■ Exercise prompt ■
Look through the lines below for the word "mret", and copy every line that has it.

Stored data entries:
Segment Open

(** [reset]: [body] is what the caller makes of the summary before the commit;
    its failure rolls the reset back. *)
Definition reset {A} (body : Reset -> result Error A) (authenticated_admin_id generation now : Z) : PTx A :=
  active ← p_read (fun db => row_such (fun w => bool_decide (w_kind w = KindAdmin) && sql_null (w_revoked_at w)) (p_workers db)
                               authenticated_admin_id);
  _ ← p_ensure active ScopeDenied;
  summary ← reset_raw generation now;
  p_lift (body summary).

End Compatibility.
(* ===== verification/PhaseLogic.v ===== *)
(** * Reasoning about the phase runtime

    Inversion of phase transactions, the invariant [PInv] of the phase tables,
    the relation [evolves_p] between an earlier and a later database, and a
    small program logic: [maintains m] says that [m] keeps the one and is an
    instance of the other, and composes over statement sequences. *)

From S2P Require Import Prelude Sql Domain StateMachine Vocabulary SchedPolicy Store Scope Jobs AdmissionPolicy PhaseStore PhaseControl.
From Stdlib Require Import ZArith Lia.
From stdpp Require Import base gmap list strings.
Local Open Scope Z_scope.

(** ** Inversion *)

Lemma p_bind_Ok {A B} (m : PTx A) (f : A -> PTx B) db b db' :
  (m ≫= f) db = Ok (b, db') <-> exists a db1, m db = Ok (a, db1) /\ f a db1 = Ok (b, db').
Proof.
  unfold mbind, ptx_bind. split.
  - destruct (m db) as [[a db1]|e]; [eauto|done].
  - by intros (a & db1 & -> & H).
Qed.

Lemma p_bind_run {A B} (m : PTx A) (f : A -> PTx B) db a d : m db = Ok (a, d) -> (m ≫= f) db = f a d.
Proof. unfold mbind, ptx_bind. by intros ->. Qed.

Lemma p_bind_fail {A B} (m : PTx A) (f : A -> PTx B) db e : m db = Err e -> (m ≫= f) db = Err e.
Proof. unfold mbind, ptx_bind. by intros ->. Qed.

Lemma p_ret_Ok {A} (a b : A) (db db' : PhaseDb) : (mret a : PTx A) db = Ok (b, db') <-> b = a /\ db' = db.
Proof. unfold mret, ptx_ret. naive_solver. Qed.

Lemma p_read_Ok {A} (f : PhaseDb -> A) db a db' : p_read f db = Ok (a, db') <-> a = f db /\ db' = db.
Proof. unfold p_read. naive_solver. Qed.

Lemma p_lift_Ok {A} (r : result Error A) db a db' : p_lift r db = Ok (a, db') <-> r = Ok a /\ db' = db.
Proof. unfold p_lift. destruct r; naive_solver. Qed.

Lemma p_some_Ok {A} (f : PhaseDb -> option A) e db a db' : p_some f e db = Ok (a, db') <-> f db = Some a /\ db' = db.
Proof. unfold p_some. destruct (f db); naive_solver. Qed.

Lemma p_ensure_Ok b e db u db' : p_ensure b e db = Ok (u, db') <-> b = true /\ db' = db.
Proof. unfold p_ensure. destruct b, u; cbv; naive_solver. Qed.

Segment Closed

■ Result for this exercise ■
Lemma p_ret_Ok {A} (a b : A) (db db' : PhaseDb) : (mret a : PTx A) db = Ok (b, db') <-> b = a /\ db' = db.
Proof. unfold mret, ptx_ret. naive_solver. Qed.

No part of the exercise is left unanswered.